Today I drove to the auto shop with the oil light on my Mum's van blinking furiously at me. Mum's one of women who follow the creed espoused by whoever wrote When I grow old I shall wear purple. Consequently she was comfortable buying a bright purple, hand-painted Mitsubishi van from some backpackers who were leaving the country the next day. I've been driving her car around because my own four wheel drive's radiator, along with the clutch, shat itself recently.

So I walked into the shop, looking for oil, with no idea of how to lift the passenger seat to put oil into said motor and was met by a perky nineteen (or something) year old girl.
"I'm looking for motor oil for a petrol Mitsubishi."
She immediately headed for her computer. "What year is it?" she asked.
By the time she'd negotiated various algorithms of brand, car make and oil required, I'd cruised the aisles and found what I was looking for.

She rang up my purchase and I asked the man next to her: "Do you know how to open up the motor? I know I have to lift the seat. I just can't find the latches. It's not my car and I can't contact the owner."
"Sorry," she said, "this may seem silly, but have you looked at the user's manual? Maybe it's in the glovebox or something."
The two men in the shop were reticent to come out to the carpark to look at my car. She followed me out the door and together, we fiddled with the car seats until we'd worked out how to access the motor.

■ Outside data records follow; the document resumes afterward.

(** * Iguana-DEX sdk: join/exit action helpers and the simulation dispatcher

    A shallow embedding of
    - [balancer-js/src/modules/swaps/joinExit/actions/helpers.ts]
      (chained-reference helpers, action classification, ordering, swap
      batching), and
    - the [Simulation] class (strategy dispatch and result decoding),
    together with the properties stated about them.

    Conventions.  A JavaScript [number] that holds an index or a counter
    is a [Z]: the helpers only compare such numbers and add or subtract
    one, which is exact on the integers a program of this kind handles.
    An ethers [BigNumber] is a [Z] as well (arbitrary precision), printed
    in decimal by [BigNumber.toString].  A TypeScript [string] is a
    [string]. *)

From Stdlib Require Import ZArith List Bool String DecimalString.
From stdpp Require Import gmap strings list.

Local Open Scope string_scope.
Local Open Scope Z_scope.
Local Open Scope list_scope.

(** ** Big numbers *)

Module BigNumber.

Definition t : Type := Z.

(** [Zero] of [@ethersproject/constants]. *)
Definition Zero : t := 0.

Definition add (a b : t) : t := a + b.
Definition mul (a b : t) : t := a * b.

(** [BigNumber.prototype.toString]: the decimal numeral, with a leading
    minus sign for a negative value. *)
Definition toString (a : t) : string := NilZero.string_of_int (Z.to_int a).

End BigNumber.

(** ** Action helpers ([helpers.ts]) *)

Module Helpers.

(** [ActionType] and [ActionStep] of [./types], as [helpers.ts] uses
    them. *)
Inductive ActionType : Type := BatchSwap | Join | Exit.

Inductive ActionStep : Type := Direct | TokenIn | TokenOut | Middle.

Definition ActionType_eqb (a b : ActionType) : bool :=
  match a, b with
  | BatchSwap, BatchSwap | Join, Join | Exit, Exit => true
  | _, _ => false
  end.

Definition ActionStep_eqb (a b : ActionStep) : bool :=
  match a, b with
  | Direct, Direct | TokenIn, TokenIn
  | TokenOut, TokenOut | Middle, Middle => true
  | _, _ => false
  end.

(** [OutputReference] of the relayer module: [{ index, key }]. *)
Record OutputReference : Type := mkOutputReference
  { index : Z; key : BigNumber.t }.

Section ChainedReferences.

"How are you liking this work?" I asked her.
"I love it. But I don't know anything. I have to look everything up on the computer."
"You'll learn it. You'll be fine."
We propped up the seat against an oil bottle.
"Have you thought about going into mechanics?" I asked.
She laughed. "Oh yes I have. I'd love to be a mechanic, but an apprentice's wages won't pay my way. And women, girls, they just cop it. They have a hard time."
"My sister is a mechanic. She did her apprenticeship in the late 80's (as I said that I realised she wasn't even born then - how much has changed?) She got a really hard time. She had to be better than everyone else, all the time, or else she got even worse than the usual hard time."
I was warming to my subject now. I was in full feminist flight about women's entry into male dominated workplaces. "You can do whatever you want to do," I said.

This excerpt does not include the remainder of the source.